Re: 26 dBi ultra wide-band parabolic grid antenna

Post by xdavidx » Mon Jun 10, 2019 2:17 pm

I heard back from the manufacturer. I asked them if the antennas support MIMO. I got the following response back:

"Thank you for contacting us.

Yes, you can use 2 of these antennas connecting to a single LTE modem as long as you use the correct connector based on your situation."

I tried again:

"Thanks for the reply.
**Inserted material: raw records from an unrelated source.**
(* ===== verification/EvmScopes.v ===== *)
(** * Methods and their checkpoints

    A method written with checkpoint guards ([Scoped]) resolves them in order, so the EVM's
    provider never panics; what it leaves unchanged ([evm_step]) and how it spends gas
    ([metered]); and the roll back of a guard that is dropped. *)
From Stdlib Require Import ZArith Lia.
From stdpp Require Import base tactics option list fin_maps gmap functions.
From S2P Require Import Prelude Base EvmStorage EvmProvider EvmLaws.
Open Scope Z_scope.

(** ** Running methods *)
Section running.
Context `{Revm} {P : Type} `{!PrecompileStorageProvider P}.

Lemma enter_then {A B} (m : Prog A) (k : Result A → Prog B) (p : P) :
  enter (then_result m k) p =
  match enter m p with
  | (Err Aborted, p') => (Err Aborted, p')
  | (r, p') => enter (k r) p'
  end.
Proof.
  revert p. induction m as [r|C o k' IH]; intros p; cbn.
  - destruct r as [a|[]]; done.
  - destruct (handle o p) as [[c|[]] p']; rewrite ?IH; done.
Qed.

Lemma enter_perform {B} (o : StorageOp B) (p : P) : enter (perform o) p = handle o p.
Proof. cbn. destruct (handle o p) as [[b|[]] p']; done. Qed.

Lemma enter_bind {A B} (m : Prog A) (f : A → Prog B) (p : P) :
  enter (m ≫= f) p = match enter m p with (Ok a, p') => enter (f a) p' | (Err e, p') => (Err e, p') end.
Proof. unfold mbind, Prog_bind. rewrite enter_then. by destruct (enter m p) as [[a|[]] p']. Qed.
Lemma enter_guarded {A} (body : Prog A) (p : P) :
  enter (guarded body) p =
  match enter storage_checkpoint p with
  | (Ok g, p1) =>
      match enter body p1 with
      | (Err Aborted, p2) => (Err Aborted, p2)
      | (Ok a, p2) => match enter (guard_commit g) p2 with (Ok _, p3) => (Ok a, p3) | (Err e, p3) => (Err e, p3) end
      | (Err e, p2) => match enter (guard_drop g) p2 with (Ok _, p3) => (Err e, p3) | (Err e', p3) => (Err e', p3) end
      end
  | (Err e, p1) => (Err e, p1)
  end.
Proof.
  unfold guarded. rewrite enter_bind. destruct (enter storage_checkpoint p) as [[g|] p1]; [|done].
  rewrite enter_then. destruct (enter body p1) as [[a|e] p2]; [by rewrite enter_bind|].
  destruct e; try done; by rewrite enter_bind.
Qed.
End running.

(** ** Methods written with guards

    [allow inside o]: [o] may be used, inside a guard or not. *)
Section scoped.
Context `{Revm}.
Variable allow : bool → ∀ B, StorageOp B → Prop.

Inductive Scoped : bool → ∀ A, Prog A → Prop :=
| scoped_done inside A (r : Result A) : r ≠ Err Aborted → Scoped inside A (Done r)
| scoped_step inside A B (o : StorageOp B) (k : Result B → Prog A) :
    allow inside B o → (∀ r, r ≠ Err Aborted → Scoped inside A (k r)) → Scoped inside A (Step o k)
| scoped_then inside A B (m : Prog B) (k : Result B → Prog A) :
    Scoped inside B m → (∀ r, r ≠ Err Aborted → Scoped inside A (k r)) → Scoped inside A (then_result m k)
| scoped_guarded inside A (body : Prog A) :
    Scoped true A body → Scoped inside A (guarded body).

Lemma scoped_ret inside A (a : A) : Scoped inside A (mret a).
Proof. by constructor. Qed.
Lemma scoped_fail inside A e : e ≠ Aborted → Scoped inside A (fail e).
Proof. intros. constructor. congruence. Qed.
Lemma scoped_perform inside B (o : StorageOp B) : allow inside B o → Scoped inside B (perform o).
Proof. intros. constructor; [done|]. by constructor. Qed.
Lemma scoped_bind inside A B (m : Prog A) (f : A → Prog B) :
  Scoped inside A m → (∀ a, Scoped inside B (f a)) → Scoped inside B (m ≫= f).
Proof. intros Hm Hf. apply scoped_then; [done|]. intros [a|e] Hr; [done|]. apply scoped_fail. congruence. Qed.
End scoped.
Arguments Scoped {_} allow inside {A} m.
Create HintDb scoped.
#[export] Hint Resolve scoped_ret scoped_fail scoped_perform scoped_bind scoped_guarded : scoped.

(** The shape of a method decides. *)
Ltac solve_scoped := repeat match goal with
  | |- Scoped _ _ (_ ≫= _) => apply scoped_bind; [|intros ?]
  | |- Scoped _ _ (guarded _) => apply scoped_guarded
  | |- Scoped _ _ (then_result _ _) => apply scoped_then; [|intros ? ?]
  | |- Scoped _ _ (perform _) => apply scoped_perform
  | |- Scoped _ _ (fail _) => apply scoped_fail
  | |- Scoped _ _ (mret _) => apply scoped_ret
  end; try done.

(** The operations of a method: checkpoints are taken by guards only, and gas is unsigned. *)
Definition plain `{Revm} {B} (o : StorageOp B) : Prop :=
  match o with
  | Checkpoint | CheckpointCommit _ | CheckpointRevert _ => False
  | DeductGas g => 0 ≤ g
  | _ => True
  end.
(** Neither transient storage nor code is written. *)
Definition keeps_transient_and_code `{Revm} {B} (o : StorageOp B) : Prop :=
  match o with Tstore _ _ _ | SetCode _ _ => False | _ => True end.

Definition any_op `{Revm} (inside : bool) B (o : StorageOp B) : Prop := plain o.
Definition rollback_safe `{Revm} (inside : bool) B (o : StorageOp B) : Prop :=
  plain o ∧ (inside = true → keeps_transient_and_code o).

Lemma scoped_mono `{Revm} (allow1 allow2 : bool → ∀ B, StorageOp B → Prop) inside A (m : Prog A) :
  (∀ b B o, allow1 b B o → allow2 b B o) → Scoped allow1 inside m → Scoped allow2 inside m.
Proof.
  intros Himp. induction 1; [by apply scoped_done|apply scoped_step|apply scoped_then|apply scoped_guarded]; eauto.
Qed.

(** ** Gas along a run

    [metered r s t t']: from [t] to [t'] the tracker met regular charges of [r] in total and
    state charges of [s]; charges that it could not meet and refunds do not count. *)
Section metering.
Context `{RevmLaws}.

Inductive metered : Z → Z → GasTracker → GasTracker → Prop :=
| metered_nil t : metered 0 0 t t
| metered_regular r s t t1 g t2 :
    metered r s t t1 → 0 ≤ g → record_regular_cost g t1 = (true, t2) → metered (r + g) s t t2
| metered_state r s t t1 g t2 :
    metered r s t t1 → 0 ≤ g → record_state_cost g t1 = (true, t2) → metered r (s + g) t t2
| metered_unmet_regular r s t t1 g t2 :
    metered r s t t1 → 0 ≤ g → record_regular_cost g t1 = (false, t2) → metered r s t t2
| metered_unmet_state r s t t1 g t2 :
    metered r s t t1 → 0 ≤ g → record_state_cost g t1 = (false, t2) → metered r s t t2
| metered_refund r s t t1 g : metered r s t t1 → metered r s t (record_refund g t1).

Lemma metered_trans r1 s1 r2 s2 t1 t2 t3 :
  metered r1 s1 t1 t2 → metered r2 s2 t2 t3 → metered (r1 + r2) (s1 + s2) t1 t3.
Proof.
  intros H1 H2. induction H2; rewrite ?Z.add_0_r, ?Z.add_assoc; eauto using metered.
Qed.
Lemma metered_nonneg r s t t' : metered r s t t' → 0 ≤ r ∧ 0 ≤ s.
Proof. induction 1; lia. Qed.

(** The gas of a call fits in 64 bits. *)
Definition tracker_ok (t : GasTracker) : Prop :=
  0 ≤ tracker_remaining t ∧ 0 ≤ tracker_reservoir t ∧ 0 ≤ state_gas_spent t ∧
  state_gas_spent t + tracker_remaining t + tracker_reservoir t ≤ U64_MAX.

(** The balance sheet of the tracker. *)
Record books (r s : Z) (t t' : GasTracker) : Prop := {
  books_limit : tracker_limit t' = tracker_limit t;
  books_remaining : tracker_remaining t' = tracker_remaining t - r - Z.max 0 (s - tracker_reservoir t);
  books_reservoir : tracker_reservoir t' = Z.max 0 (tracker_reservoir t - s);
  books_spent : state_gas_spent t' = state_gas_spent t + s;
  books_ok : tracker_ok t';
}.
Lemma fields_books r s t t1 t2 : tracker_fields t2 = tracker_fields t1 → books r s t t1 → books r s t t2.
Proof.
  unfold tracker_fields. intros [= E1 E2 E3 E4] [H1 H2 H3 H4 H5]. unfold tracker_ok in *.
  split; rewrite ?E1, ?E2, ?E3, ?E4; try done. unfold tracker_ok. rewrite E2, E3, E4. done.
Qed.

Lemma metered_books r s t t' : tracker_ok t → metered r s t t' → books r s t t'.
Proof.
  intros Hok. induction 1 as [t|r s t t1 g t2 Hm IH Hg Hc|r s t t1 g t2 Hm IH Hg Hc|r s t t1 g t2 Hm IH Hg Hc|
    r s t t1 g t2 Hm IH Hg Hc|r s t t1 g Hm IH].
  - unfold tracker_ok in *. split; try lia. done.
  - specialize (IH Hok). apply metered_nonneg in Hm. apply regular_law in Hc as [Hle Hf]; [|done].
    destruct IH as [I1 I2 I3 I4 I5]. unfold tracker_fields in Hf. injection Hf as F1 F2 F3 F4.
    unfold tracker_ok in *. split; unfold tracker_ok; rewrite ?F1, ?F2, ?F3, ?F4; lia.
  - specialize (IH Hok). apply metered_nonneg in Hm. destruct IH as [I1 I2 I3 I4 I5]. unfold tracker_ok in *.
    destruct (Z.leb_spec (state_gas_spent t1 + g) U64_MAX) as [Hle|Hgt].
    + apply state_law in Hc as [Hsp Hf]; [|lia..]. unfold tracker_fields in Hf. injection Hf as F1 F2 F3 F4.
      split; unfold tracker_ok; rewrite ?F1, ?F2, ?F3, ?F4; lia.
    + apply state_overflow_law in Hc as [? _]; [done|lia..].
  - apply regular_law in Hc as [_ Hf]; [|done]. by eapply fields_books; [|apply IH].
  - specialize (IH Hok). pose proof IH as [I1 I2 I3 I4 I5]. unfold tracker_ok in I5.
    eapply fields_books; [|exact IH].
    destruct (Z.leb_spec (state_gas_spent t1 + g) U64_MAX) as [Hle|Hgt].
    + apply state_law in Hc as [_ Hf]; [done|lia..].
    + apply state_overflow_law in Hc as [_ Hf]; [done|lia..].
  - eapply fields_books; [apply refund_law|]. by apply IH.
Qed.
End metering.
Does the mount allow for turning each antenna to be angled 90 degrees from each other for optimizing MIMO?

And just to be clear, you are saying 2 being used together will support spatial multiplexing in order to double the speed?"

Their response:

"Does the mount allow for turning each antenna to be angled 90 degrees from each other for optimizing MIMO?
- The mountig will allow you to adjust the direction of each antenna - you would to purchase an actual mount to go along with the antenna.

you are saying 2 being used together will support spatial multiplexing in order to double the speed?
- Not certain. Utilizing 2 antennas in our conventional application allow us to pull from 2 different towers into our system. Depending on your application the antennas can dial into the 2.5-5 GHz range and, in theory, allow you to achieve a better connection."

I tried again:

"-- Is there some way to find out this information from someone else at Bolton? If I decide to buy 2 antennas, it would be due to them working for MIMO Spatial Multiplexing on a single LTE modem, with each antenna getting signals from a single tower. I'm working in the 700 to 2300 MHz LTE spectrum space. If they support MIMO Spatial Multiplexing, through 90 degree polarization, then the speed should be X when one is plugged in and about 2X when both are plugged in, when both antennas are near each other and angled 90 degrees relative to each other.
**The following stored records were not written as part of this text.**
(* ===== verification/EvmFrame.v ===== *)
(** * What an operation of the EVM's provider does

    Gas aside ([tame]: it meters, and changes neither the call's settings nor the open
    checkpoints), an operation leaves the state of the chain as it is or makes its one write
    ([at_most_writes]); a write it reports has been made. *)
From Stdlib Require Import ZArith Lia.
From stdpp Require Import base tactics option list fin_maps gmap functions.
From S2P Require Import Prelude Base EvmStorage EvmProvider EvmLaws EvmScopes.
Open Scope Z_scope.

(** ** Inversion *)
Lemma pv_bind_inv {P A B} (m : PV P A) (f : A → PV P B) p r p' :
  (m ≫= f) p = (r, p') →
  (∃ e, m p = (Err e, p') ∧ r = Err e) ∨ (∃ a p1, m p = (Ok a, p1) ∧ f a p1 = (r, p')).
Proof. unfold mbind, PV_bind. destruct (m p) as [[a|e] p1]; naive_solver. Qed.
Lemma pv_bind_ok {P A B} (m : PV P A) (f : A → PV P B) p b p' :
  (m ≫= f) p = (Ok b, p') → ∃ a p1, m p = (Ok a, p1) ∧ f a p1 = (Ok b, p').
Proof. intros [(e & _ & [=])|?]%pv_bind_inv. done. Qed.

Section frame.
Context `{RevmLaws}.
Implicit Types p : EvmProvider.

Definition checkpoint_ids (l : list (JournalCheckpoint * EvmState AccountInfo)) : list (Z * Z) :=
  map (λ c, (journal_i c.1, log_i c.1)) l.

(** A provider in use: its schedule is unsigned, the block number fits, and the stack of the
    debug build mirrors the newest of the open checkpoints (the others are those of the frames around the
    call). *)
Record provider_ok p : Prop := {
  pok_gas : gas_params_ok (gas_params p);
  pok_number : env_number (block_env (internals p)) ≤ U64_MAX;
  pok_stack : checkpoint_stack p `prefix_of` checkpoint_ids (open_checkpoints (internals p));
}.

Record settings_kept p p' : Prop := {
  kept_spec : evm_spec p' = evm_spec p;
  kept_static : evm_is_static p' = evm_is_static p;
  kept_gas : gas_params p' = gas_params p;
  kept_env : block_env (internals p') = block_env (internals p);
}.
(** A balanced step: the checkpoints open before it are open after it, and no others. *)
Record evm_step p p' : Prop := {
  step_settings : settings_kept p p';
  step_stack : checkpoint_stack p' = checkpoint_stack p;
  step_open : open_checkpoints (internals p') = open_checkpoints (internals p);
  step_metered : ∃ r s, metered r s (gas_tracker p) (gas_tracker p');
}.
Global Instance settings_kept_preorder : PreOrder settings_kept.
Proof. split; [done|]. intros p1 p2 p3 [] []. split; congruence. Qed.
Global Instance evm_step_preorder : PreOrder evm_step.
Proof.
  split.
  - intros p. split; try done. exists 0, 0. constructor.
  - intros p1 p2 p3 [S1 T1 O1 (r1 & s1 & M1)] [S2 T2 O2 (r2 & s2 & M2)].
    split; [by etrans|congruence..|]. eexists _, _. by eapply metered_trans.
Qed.
Lemma evm_step_ok p p' : provider_ok p → evm_step p p' → provider_ok p'.
Proof. intros [] [[] ? ? _]. split; congruence. Qed.

(** ** Gas and settings *)
Definition tame {A} (m : PV EvmProvider A) : Prop :=
  ∀ p r p', provider_ok p → m p = (r, p') → r ≠ Err Aborted ∧ evm_step p p'.

Lemma tame_ret {A} (a : A) : tame (mret a).
Proof. intros p r p' _ [= <- <-]. done. Qed.
Lemma tame_gets {A} (f : EvmProvider → A) : tame (pv_gets f).
Proof. intros p r p' _ [= <- <-]. done. Qed.
Lemma tame_bind {A B} (m : PV EvmProvider A) (f : A → PV EvmProvider B) :
  tame m → (∀ a, tame (f a)) → tame (m ≫= f).
Proof.
  intros Hm Hf p r p' Hok [(e & Hrun & ->)|(a & p1 & H1 & H2)]%pv_bind_inv.
  - by apply Hm in Hrun as [Hne Hs]; [split; [congruence|done]|].
  - apply Hm in H1 as [_ H1]; [|done]. apply Hf in H2 as [? H2]; [|by eapply evm_step_ok].
    split; [done|]. by etrans.
Qed.
Lemma tame_params {A} (f : GasParams → PV EvmProvider A) :
  (∀ gp, gas_params_ok gp → tame (f gp)) → tame (gp ← pv_gets gas_params; f gp).
Proof. intros Hf p r p' Hok Hrun. exact (Hf _ (pok_gas _ Hok) p r p' Hok Hrun). Qed.
Lemma tame_deduct g : 0 ≤ g → tame (deduct_gas g).
Proof.
  unfold deduct_gas. intros Hg p r p' _ Hrun. destruct (record_regular_cost _ _) as [[] t] eqn:Hc; simplify_eq;
    (split; [done|]); (split; [done..|]); cbn.
  - exists (0 + g), 0. econstructor; [constructor|done..].
  - exists 0, 0. econstructor; [constructor|done..].
Qed.
Lemma tame_deduct_state g : 0 ≤ g → tame (deduct_state_gas g).
Proof.
  unfold deduct_state_gas. intros Hg p r p' _ Hrun. destruct (record_state_cost _ _) as [[] t] eqn:Hc; simplify_eq;
    (split; [done|]); (split; [done..|]); cbn.
  - exists 0, (0 + g). econstructor; [constructor|done..].
  - exists 0, 0. eapply metered_unmet_state; [constructor|done..].
Qed.
Lemma tame_refund g : tame (refund_gas g).
Proof.
  intros p r p' _ [= <- <-]. split; [done|]. split; [done..|]. exists 0, 0. apply metered_refund. constructor.
Qed.
Lemma tame_when b (m : PV EvmProvider unit) : tame m → tame (pv_when b m).
Proof. destruct b; [done|]. intros _. apply tame_ret. Qed.
Lemma tame_journal {A} (f : Journal → result JournalLoadError A * Journal) (g : EvmState AccountInfo → EvmState AccountInfo) :
  (∀ j r j', f j = (r, j') → quiet j j' ∨ writes g j j') → tame (on_journal f).
Proof.
  intros Hf p r p' _ Hrun. unfold on_journal in Hrun. destruct (f (internals p)) as [r1 j] eqn:Hj. simplify_eq.
  split; [by destruct r1 as [|[]]|].
  assert (open_checkpoints j = open_checkpoints (internals p) ∧ block_env j = block_env (internals p)) as [? ?]
    by (destruct (Hf _ _ _ Hj) as [(_&?&?)|(_&?&?)]; done).
  split; try done. exists 0, 0. constructor.
Qed.
Lemma tame_write f g : (∀ j, writes g j (f j)) → tame (with_journal f).
Proof.
  intros Hf p r p' _ [= <- <-]. split; [done|]. destruct (Hf (internals p)) as (_ & ? & ?).
  split; try done. exists 0, 0. constructor.
Qed.
Lemma tame_block_number : tame evm_block_number.
Proof.
  intros p r p' Hok Hrun. pose proof (pok_number _ Hok) as Hn. apply Z.leb_le in Hn.
  apply pv_bind_inv in Hrun as [(e & [=] & _)|(n & p1 & [= <- <-] & Hrun)].
  cbn beta in Hrun. rewrite Hn in Hrun. by eapply tame_ret.
Qed.

(** ** The state of the chain *)
Definition quietly {A} (m : PV EvmProvider A) : Prop :=
  ∀ p r p', m p = (r, p') → quiet (internals p) (internals p').
Definition at_most_writes {A} (f : EvmState AccountInfo → EvmState AccountInfo) (m : PV EvmProvider A) : Prop :=
  ∀ p r p', m p = (r, p') →
    (quiet (internals p) (internals p') ∧ is_ok r = false) ∨ writes f (internals p) (internals p').

Lemma quiet_refl j : quiet j j.
Proof. done. Qed.
Lemma quiet_trans j1 j2 j3 : quiet j1 j2 → quiet j2 j3 → quiet j1 j3.
Proof. intros (?&?&?) (?&?&?). repeat split; congruence. Qed.
Lemma quietly_ret {A} (a : A) : quietly (mret a).
Proof. intros p r p' [= <- <-]. done. Qed.
Lemma quietly_gets {A} (f : EvmProvider → A) : quietly (pv_gets f).
Proof. intros p r p' [= <- <-]. done. Qed.
Lemma quietly_fail {A} e : quietly (pv_fail (A := A) e).
Proof. intros p r p' [= <- <-]. done. Qed.
Lemma quietly_bind {A B} (m : PV EvmProvider A) (f : A → PV EvmProvider B) :
  quietly m → (∀ a, quietly (f a)) → quietly (m ≫= f).
Proof.
  intros Hm Hf p r p' [(e & Hrun & ->)|(a & p1 & H1 & H2)]%pv_bind_inv; [by eapply Hm|].
  eapply quiet_trans; [by eapply Hm|by eapply Hf].
Qed.
Lemma quietly_deduct g : quietly (deduct_gas g).
Proof. unfold deduct_gas. intros p r p' Hrun. case_match. by simplify_eq. Qed.
Lemma quietly_deduct_state g : quietly (deduct_state_gas g).
Proof. unfold deduct_state_gas. intros p r p' Hrun. case_match. by simplify_eq. Qed.
Lemma quietly_refund g : quietly (refund_gas g).
Proof. intros p r p' [= <- <-]. done. Qed.
Lemma quietly_when b (m : PV EvmProvider unit) : quietly m → quietly (pv_when b m).
Proof. destruct b; [done|]. intros _. apply quietly_ret. Qed.
Lemma quietly_journal {A} (f : Journal → result JournalLoadError A * Journal) :
  (∀ j r j', f j = (r, j') → quiet j j') → quietly (on_journal f).
Proof.
  intros Hf p r p' Hrun. unfold on_journal in Hrun. destruct (f (internals p)) as [r1 j] eqn:Hj. simplify_eq.
  by eapply Hf.
Qed.

Lemma amw_before {A B} f (m : PV EvmProvider A) (k : A → PV EvmProvider B) :
  quietly m → (∀ a, at_most_writes f (k a)) → at_most_writes f (m ≫= k).
Proof.
  intros Hm Hk p r p' [(e & Hrun & ->)|(a & p1 & H1 & H2)]%pv_bind_inv; [left; split; [by eapply Hm|done]|].
  apply Hm in H1 as (Q1 & Q2 & Q3). apply Hk in H2 as [[(?&?&?) ?]|(W1&?&?)].
  - left. repeat split; congruence.
  - right. rewrite Q1 in W1. repeat split; congruence.
Qed.
Lemma amw_after {A B} f (m : PV EvmProvider A) (k : A → PV EvmProvider B) :
  at_most_writes f m → (∀ a, quietly (k a)) → at_most_writes f (m ≫= k).
Proof.
  intros Hm Hk p r p' [(e & Hrun & ->)|(a & p1 & H1 & H2)]%pv_bind_inv.
  - destruct (Hm _ _ _ Hrun) as [[]|]; [by left|by right].
  - apply Hk in H2 as (Q1 & Q2 & Q3). apply Hm in H1 as [[_ [=]]|(?&?&?)]. right. repeat split; congruence.
Qed.
Lemma amw_write f g : (∀ j, writes g j (f j)) → at_most_writes g (with_journal f).
Proof. intros Hf p r p' [= <- <-]. right. apply Hf. Qed.
Lemma amw_journal {A} (f : Journal → result JournalLoadError A * Journal) g :
  (∀ j r j', f j = (r, j') → match r with Ok _ => writes g j j' | Err _ => quiet j j' end) →
  at_most_writes g (on_journal f).
Proof.
  intros Hf p r p' Hrun. unfold on_journal in Hrun. destruct (f (internals p)) as [r1 j] eqn:Hj. simplify_eq.
  apply Hf in Hj. destruct r1; [by right|by left].
Qed.

Lemma quietly_load_account a : quietly (on_journal (load_account_mut a)).
Proof. apply quietly_journal. intros j r j' [? _]%load_account_law. done. Qed.
Lemma quietly_sload_journal a k : quietly (on_journal (account_sload a k false)).
Proof. apply quietly_journal. intros j r j' [? _]%sload_law. done. Qed.
Lemma quietly_skip_cold a : quietly (on_journal (load_account_mut_skip_cold_load a false)).
Proof. apply quietly_journal. intros j r j' ?%load_account_skip_law. done. Qed.
Lemma quietly_load_code a : quietly (on_journal (load_code a)).
Proof. apply quietly_journal. intros j r j' [? _]%load_code_law. done. Qed.
End frame.
Create HintDb evm.
#[export] Hint Resolve quietly_ret quietly_gets quietly_fail quietly_deduct quietly_deduct_state quietly_refund
  quietly_load_account quietly_sload_journal quietly_skip_cold quietly_load_code : evm.
Ltac solve_quietly := repeat (intros; first
  [ solve [auto with evm nocore] | apply quietly_bind | apply quietly_when
  | match goal with |- quietly (if ?b then _ else _) => destruct b end ]).
#[export] Hint Resolve tame_ret tame_gets tame_deduct tame_deduct_state tame_refund tame_block_number : evm.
There are other people who are interested in the answer as well who I'm in contact with."

I'll post when I get a response again.

In theory, if they are separated by enough space, then it shouldn't matter. The polarized antennas can be close to each other, because they are polarized. Antennas that aren't polarized differently from each other should be able to get uncorrelated signals if they are far enough apart. tgoodwin's test would seem to show that the one grid antenna is benefiting from spatial multiplexing when paired with an omni antenna. The antennas are spaced far apart.

My personal take is that one or two grid antennas are only cost effective if:

- You are a great distance away from a tower, with LOS, and want to pull in multiple bands (we haven't proven they are equally good for multiple LTE bands yet, only Band 4 has been empirically tested). If you want to lock onto a tower far away on a single band, then you can get Yagi antennas priced more reasonably (see: swwifty's setup). And if you aren't too far away, then there are other, more reasonably priced antennas, that will pull in multiple bands and still give you plenty of increased gain (like the 15 dBi panel antennas).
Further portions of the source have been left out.